“Camping” has long been a muddled term, describing everything from tents pitched on a sidewalk to hikers in the backcountry to pop-up trailers sitting side-by-side with six-figure motor coaches in an RV park. Then glamping came along, adding to the confusion by throwing teepees, yurts and faux-Conestoga wagons into the mix.
And now we can thank the the U.S. Supreme Court for really making a hash of things.
Go online and look for the “USA Camping Resource Center” and you won’t learn anything about water filters, s’mores or topo maps. You may, however, end up on the home page of a Facebook group created to “pool resources to make sure everyone who needs to go camping can do so in a safe way. We will serve as a hub to inform people about political actions and activities as well as direct people in need of camping to organizations that can help them. Please invite any friends who love to go camping.”
If that isn’t entirely clear, the page goes on to lay out a few ground rules, starting with “Don’t be a jerk, and don’t step on rights: This group supports the rights of an individual to choose whether or not they want to go camping. Any comments that minimize or are unsupportive of that right will result in an immediate ban. Civility is required at all times.” There are 10 rules altogether, including, notably, number seven: “We cannot give or receive medical advice. This includes recommending ‘natural’ or ‘alternative’ medicine, teas, etc. Do not promote DIY camping in any form!”
Getting the idea that maybe there’s more to this camping than meets the eye?
Indeed, the resource center’s more than 30,000 members are a testament to the fact that we now live in an Orwellian society in which people–in this case, pregnant women–have to worry about leaving potentially incriminating virtual footprints in their computers. Search terms like “abortion” or “pregnancy termination,” for instance, are now as problematic as “terrorist cookbook” or “ghost guns” in providing evidence of intent to commit a newly-defined crime. Better to use coded language, a modern-day take on such verbal sleight-of-hand as the Underground Railroad’s counsel to “follow the drinking gourd.”
In just the past week, a virtual explosion of posts on social media has offered to take people “camping.” The offers are made by people horrified by the overturning of Roe v. Wade and the attendant wave of state “trigger laws” criminalizing a medical procedure that had been legal for half a century–people wishing to extend a helping hand to suddenly isolated, desperate women who want or need to terminate their pregnancies. As encapsulated in one widely repeated post, “If you are a person who suddenly finds yourself with a need to go camping in another state friendly towards camping, just know that I will happily drive you, support you, and not talk about the camping trip to anyone ever.”

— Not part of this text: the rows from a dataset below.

Definition _convert_weatherapi_to_standard (data : json) (days : Z)
  : result (option out) :=
  if falsy data then Ok None else
  has_current <- py_in "current" data ;;
  if negb has_current then Ok None else
  has_location <- py_in "location" data ;;
  if negb has_location then Ok None else
  current <- py_item data "current" ;;
  location <- py_item data "location" ;;
  current_condition <- _convert_weatherapi_hourly current ;;
  has_forecast <- py_in "forecast" data ;;
  has_forecastday <- (if has_forecast
                      then (forecast <- py_item data "forecast" ;;
                            py_in "forecastday" forecast)
                      else Ok false) ;;
  weather <- (if has_forecastday
              then (forecast <- py_item data "forecast" ;;
                    forecastday <- py_item forecast "forecastday" ;;
                    sl <- py_slice_to forecastday days ;;
                    mapM _convert_weatherapi_daily sl)
              else Ok []) ;;
  lat <- py_get location "lat" (JInt 0) ;;
  lon <- py_get location "lon" (JInt 0) ;;
  Ok (Some (ODict
    [("data", ODict
       [("request", OList [ODict [("type", OStr "feature");
                                  ("query", OFmt [py_str lat; OStr ","; py_str lon])]]);
        ("current_condition", OList [current_condition]);
        ("weather", OList weather)])])).
(** * Further properties of the indicator engine *)

(** ** Means stay within the range of the values *)

Lemma convex_within (lo hi alpha a b : Qc) :
  0 ≤ alpha → alpha ≤ 1 → within lo hi a → within lo hi b →
  within lo hi (alpha * a + (1 - alpha) * b).
Proof.
  intros Ha0 Ha1 [Hla Hah] [Hlb Hbh].
  assert (0 ≤ 1 - alpha) as Hc.
  { unfold Qcminus. rewrite <-(Qcplus_opp_r alpha).
    by apply Qcplus_le_mono_r. }
  split.
  - replace lo with (alpha * lo + (1 - alpha) * lo) by ring.
    apply Qcplus_le_compat; by apply Qcmult_le_mono_nonneg_l.
  - replace hi with (alpha * hi + (1 - alpha) * hi) by ring.
    apply Qcplus_le_compat; by apply Qcmult_le_mono_nonneg_l.
Qed.

Lemma ewm_alpha_unit (span : Z) :
  (1 ≤ span)%Z → 0 ≤ ewm_alpha span ∧ ewm_alpha span ≤ 1.
Proof.
  intros Hspan. rewrite ewm_alpha_span by done.
  assert (0 < Qc_of_Z span + 1) as Hpos.
  { rewrite <-Z2Qc_inj_1, <-Z2Qc_inj_add. apply Qc_of_Z_pos. lia. }
  assert (2 ≤ Qc_of_Z span + 1) as Htwo.
  { rewrite <-Z2Qc_inj_2, <-Z2Qc_inj_1, <-Z2Qc_inj_add.
    apply (proj1 (Z2Qc_inj_le _ _)). lia. }
  assert (Qc_of_Z span + 1 ≠ 0) as Hne by (by apply not_eq_sym, Qclt_not_eq).
  split.
  - unfold Qcdiv. apply Qcmult_nonneg_nonneg; [done|].
    by apply Qclt_le_weak, Qcinv_pos.
  - apply (Qcmult_le_mono_pos_r _ _ (Qc_of_Z span + 1)); [done|].
    replace (2 / (Qc_of_Z span + 1) * (Qc_of_Z span + 1)) with 2 by (by field).
    by rewrite Qcmult_1_l.
Qed.

Lemma ewm_loop_within (lo hi alpha weighted : Qc) todo :
  0 ≤ alpha → alpha ≤ 1 → within lo hi weighted → Forall (within lo hi) todo →
  Forall (within lo hi) (ewm_loop alpha weighted todo).
Proof.
  intros Ha0 Ha1 Hw Htodo. revert weighted Hw.
  induction Htodo as [|cur rest Hcur _ IH]; intros weighted Hw; simpl;
    [by constructor|].
  assert (within lo hi (ewm_step alpha weighted cur)) as Hstep.
  { rewrite ewm_step_recurrence. by apply convex_within. }
  constructor; [done|by apply IH].
Qed.
Lemma DecodeRune_3 c0 c1 c2 rest :
  0xE0 <= b2z c0 < 0xF0 ->
  DecodeRune (c0 :: c1 :: c2 :: rest) =
  if cont2 (b2z c0) (b2z c1) && cont (b2z c2) then
    ((b2z c0 mod 16) * 4096 + (b2z c1 mod 64) * 64 + b2z c2 mod 64, 3)
  else (RuneError, 1).
Proof.
  intros H. pose proof (b2z_range c0). pose proof (b2z_range c1).
  pose proof (b2z_range c2).
  unfold DecodeRune, cont, cont2, lo2, hi2.
  by_first_byte (b2z c0); cbn [length]; unfold locb, hicb;
    decide_tests; try reflexivity;
    bits_to_arith; rewrite pack3 by (apply Z.mod_pos_bound; lia);
    reflexivity.
Qed.

Lemma DecodeRune_4 c0 c1 c2 c3 rest :
  0xF0 <= b2z c0 < 0xF5 ->
  DecodeRune (c0 :: c1 :: c2 :: c3 :: rest) =
  if cont2 (b2z c0) (b2z c1) && cont (b2z c2) && cont (b2z c3) then
    ((b2z c0 mod 8) * 262144 + (b2z c1 mod 64) * 4096
     + (b2z c2 mod 64) * 64 + b2z c3 mod 64, 4)
  else (RuneError, 1).
Proof.
  intros H. pose proof (b2z_range c0). pose proof (b2z_range c1).
  pose proof (b2z_range c2). pose proof (b2z_range c3).
  unfold DecodeRune, cont, cont2, lo2, hi2.
  by_first_byte (b2z c0); cbn [length]; unfold locb, hicb;
    decide_tests; try reflexivity;
    bits_to_arith; rewrite pack4 by (apply Z.mod_pos_bound; lia);
    reflexivity.
Qed.

Lemma tag_lor (n t x : Z) :
  0 <= n -> t mod 2 ^ n = 0 -> 0 <= x < 2 ^ n -> Z.lor t x = t + x.
Proof. apply lor_disjoint. Qed.

Lemma EncodeRune_1 c : 0 <= c <= 0x7F -> EncodeRune c = [z2b c].
Proof.
  intros H.
  unfold EncodeRune, uint32, rune1Max, rune2Max, rune3Max, MaxRune,
    surrogateMin, surrogateMax.
  rewrite Z.mod_small by lia. decide_tests; reflexivity.
Qed.

Lemma EncodeRune_2 c :
  0x80 <= c <= 0x7FF ->
  EncodeRune c = [z2b (192 + c / 64); z2b (128 + c mod 64)].
Proof.
  intros H.
  unfold EncodeRune, uint32, rune1Max, rune2Max, rune3Max, MaxRune,
    surrogateMin, surrogateMax.
  rewrite Z.mod_small by lia. decide_tests.
  unfold t2, tx. bits_to_arith.
  rewrite (tag_lor 6 192), (tag_lor 6 128); try reflexivity; try lia.
  - apply Z.mod_pos_bound; lia.
  - split; [apply Z.div_pos; lia|apply Z.div_lt_upper_bound; lia].
Qed.

Lemma encode3_arith c :
  0 <= c <= 0xFFFF ->
  encode3 c =
  [z2b (224 + c / 4096); z2b (128 + (c / 64) mod 64); z2b (128 + c mod 64)].
Proof.
  intros H. unfold encode3, t3, tx. bits_to_arith.
  rewrite (tag_lor 4 224), !(tag_lor 6 128); try reflexivity; try lia.
  - apply Z.mod_pos_bound; lia.
  - apply Z.mod_pos_bound; lia.
  - split; [apply Z.div_pos; lia|apply Z.div_lt_upper_bound; lia].
Qed.

Lemma EncodeRune_3 c :
  0x800 <= c <= 0xFFFF -> ~ (0xD800 <= c <= 0xDFFF) ->
  EncodeRune c =
  [z2b (224 + c / 4096); z2b (128 + (c / 64) mod 64); z2b (128 + c mod 64)].
Proof.
  intros H Hs.
  unfold EncodeRune, uint32, rune1Max, rune2Max, rune3Max, MaxRune,
    surrogateMin, surrogateMax.
  rewrite Z.mod_small by lia. decide_tests; apply encode3_arith; lia.
Qed.

Lemma EncodeRune_4 c :
  0x10000 <= c <= 0x10FFFF ->
  EncodeRune c =
  [z2b (240 + c / 262144); z2b (128 + (c / 4096) mod 64);
   z2b (128 + (c / 64) mod 64); z2b (128 + c mod 64)].
Proof.
  intros H.
  unfold EncodeRune, uint32, rune1Max, rune2Max, rune3Max, MaxRune,
    surrogateMin, surrogateMax.
  rewrite Z.mod_small by lia. decide_tests.
  unfold encode4, t4, tx. bits_to_arith.
  rewrite (tag_lor 3 240), !(tag_lor 6 128); try reflexivity; try lia.
  - apply Z.mod_pos_bound; lia.
  - apply Z.mod_pos_bound; lia.
  - apply Z.mod_pos_bound; lia.
  - split; [apply Z.div_pos; lia|apply Z.div_lt_upper_bound; lia].
Qed.

Lemma ValidRune_cases c :
  ValidRune c = true ->
  0 <= c <= 0x7F \/ 0x80 <= c <= 0x7FF \/
  (0x800 <= c <= 0xFFFF /\ ~ (0xD800 <= c <= 0xDFFF)) \/
  0x10000 <= c <= 0x10FFFF.
Proof.
  unfold ValidRune, surrogateMin, surrogateMax, MaxRune.
  intros H. apply orb_true_iff in H.
  destruct H as [H|H]; apply andb_true_iff in H; destruct H as [H1 H2]; lia.
Qed.

Lemma DecodeRune_EncodeRune c rest :
  ValidRune c = true ->
  DecodeRune (EncodeRune c ++ rest) = (c, Z.of_nat (length (EncodeRune c))).
Proof.
  intros Hv. destruct (ValidRune_cases c Hv) as [H|[H|[[H Hs]|H]]].
  - rewrite EncodeRune_1 by assumption. cbn [app length].
    rewrite DecodeRune_1; rewrite b2z_z2b; try lia. reflexivity.
  - rewrite EncodeRune_2 by assumption. cbn [app length].
    change (Z.of_nat 2) with 2.
    assert (0 <= c / 64 < 32) by divmod.
    pose proof (Z.mod_pos_bound c 64 ltac:(lia)).
    rewrite DecodeRune_2; rewrite !b2z_z2b; try divmod.
    unfold cont, locb, hicb.
    decide_tests; try (f_equal; divmod); exfalso; divmod.
  - rewrite EncodeRune_3 by assumption. cbn [app length].
    change (Z.of_nat 3) with 3.
    assert (0 <= c / 4096 < 16) by divmod.
    pose proof (Z.mod_pos_bound c 64 ltac:(lia)).
    pose proof (Z.mod_pos_bound (c / 64) 64 ltac:(lia)).
    rewrite DecodeRune_3; rewrite !b2z_z2b; try divmod.
    unfold cont, cont2, lo2, hi2, locb, hicb.
    decide_tests; try (f_equal; divmod); exfalso; divmod.
  - rewrite EncodeRune_4 by assumption. cbn [app length].
    change (Z.of_nat 4) with 4.
    assert (0 <= c / 262144 < 5) by divmod.
    pose proof (Z.mod_pos_bound c 64 ltac:(lia)).
    pose proof (Z.mod_pos_bound (c / 64) 64 ltac:(lia)).
    pose proof (Z.mod_pos_bound (c / 4096) 64 ltac:(lia)).
    rewrite DecodeRune_4; rewrite !b2z_z2b; try divmod.
    unfold cont, cont2, lo2, hi2, locb, hicb.
    decide_tests; try (f_equal; divmod); exfalso; divmod.
Qed.
(** X6.  None of the busy-waits of the driver has a timeout: in front of
    an accelerator whose status register shows BUSY at every read,
    [gemm_accel_reset], [gemm_accel_init] on an uninitialized driver and
    [gemm_accel_wait] on an initialized one do not return, whatever the
    number of polls allowed. *)
Theorem busy_waits_never_time_out (st : state) :
  (∀ i, busy_bit (status_at st i) = true) →
  ∀ fuel,
    gemm_accel_reset fuel st = None ∧
    (driver_initialized st = false → gemm_accel_init fuel st = None) ∧
    (driver_initialized st = true → gemm_accel_wait fuel st = None).
Proof.
  intros Hstuck fuel.
  assert (gemm_accel_reset fuel st = None) as Hreset.
  { unfold gemm_accel_reset, bind. rewrite REG_WRITE_run.
    rewrite wait_while_busy_stuck; [reflexivity |].
    intros i. rewrite status_at_after_write. apply Hstuck. }
  split; [exact Hreset |]. split.
  - intros Hinit. unfold gemm_accel_init, bind, get_driver_initialized.
    rewrite Hinit, Hreset. reflexivity.
  - intros Hinit. unfold gemm_accel_wait, bind, get_driver_initialized.
    rewrite Hinit. cbn [negb]. rewrite wait_while_busy_stuck by exact Hstuck.
    reflexivity.
Qed.

Lemma busy_waits_never_time_out_witness :
  gemm_accel_reset 1000 (st_reset hw_busy) = None ∧
  gemm_accel_init 1000 (st_reset hw_busy) = None ∧
  gemm_accel_wait 1000 (st_ready hw_busy) = None.
Proof.
  destruct (busy_waits_never_time_out (st_reset hw_busy)) with (fuel := 1000%nat)
    as (Hreset & Hinit & _); [intros i; reflexivity |].
  destruct (busy_waits_never_time_out (st_ready hw_busy)) with (fuel := 1000%nat)
    as (_ & _ & Hwait); [intros i; reflexivity |].
  split; [exact Hreset |]. split; [apply Hinit | apply Hwait]; reflexivity.
Defined.

Lemma polls_regs (n : nat) (st : state) : regs (polls n st) = regs st.
Proof. apply polls_frame. Qed.
(* ===== verification/_CoqProject ===== *)
-Q . S2P
Prelude.v
PyValue.v
PyRepr.v
PyString.v
Renderer.v
Machine.v
ResumeRecord.v
Schema.v
Reader.v
Sections.v
Blocks.v
Items.v
Nesting.v
Prefix.v
Summary.v
(** ** The f-strings' text *)

(** Lines 17-56: document head, style sheet, header, contact line,
    summary, and the opening of the Work Experience section. *)
Definition head_html (title_name h1_name phone email linkedin portfolio address summary : string)
  : string :=
  tmpl "
    <!DOCTYPE html>
    <html lang=`en`>
    <head>
        <meta charset=`UTF-8`>
        <meta name=`viewport` content=`width=device-width, initial-scale=1.0`>
        <title>Resume - " ++ title_name ++ tmpl "</title>
        <style>
            body { font-family: Arial, sans-serif; line-height: 1.6; color: #333; }
            .container { max-width: 800px; margin: 0 auto; padding: 20px; }
            h1 { text-align: center; font-size: 36px; margin-bottom: 10px; color: #000; }
            .contact-info { text-align: center; margin-bottom: 20px; }
            .section { margin-bottom: 20px; }
            .section h2 { font-size: 20px; color: #000; border-bottom: 2px solid #000; padding-bottom: 5px; margin-bottom: 10px; font-weight: bold; }
            .experience, .education, .project { margin-bottom: 15px; }
            .experience h3, .education h3, .project h3 { margin: 0; font-size: 18px; }
            .experience p, .education p, .project p { margin: 5px 0; }
            .skills, .certifications, .languages, .hobbies { margin-bottom: 10px; }
            ul { padding-left: 20px; }
        </style>
    </head>
    <body>
        <div class=`container`>
            <h1>" ++ h1_name ++ tmpl "</h1>
            <div class=`contact-info`>
                <span>Phone: " ++ phone ++ "</span> | " ++ "
                <span>Email: " ++ email ++ "</span> | " ++ "
                <span>LinkedIn: " ++ linkedin ++ "</span> | " ++ "
                <span>Portfolio: " ++ portfolio ++ "</span> | " ++ "
                <span>Address: " ++ address ++ tmpl "</span>
            </div>

            <div class=`section`>
                <h2>Professional Summary</h2>
                <p>" ++ summary ++ tmpl "</p>
            </div>

            <div class=`section`>
                <h2>Work Experience</h2>
    ".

Not all abortion-rights supporters are happy with this development, worrying that offering to house strangers isn’t as helpful as connecting them with established abortion rights networks that have better training and resources. Planned Parenthood Toronto–where abortion remains legal–for example, is urging support for existing networks rather than creating new ones, warning that the ad hoc camping movement is susceptible to surveillance and infiltration.
“Real” campers–the ones who still think it’s all about getting out into nature–may likewise be unsettled by this turn of events, if only because of the confusion that may ensue for those who aren’t paying attention. But think of this version of camping as also putting us back in touch with nature–human nature. Human nature at its worst when it causes such fear, panic and desperation among the most vulnerable of us. And human nature at its best when it evokes such outpourings of support, love and solidarity.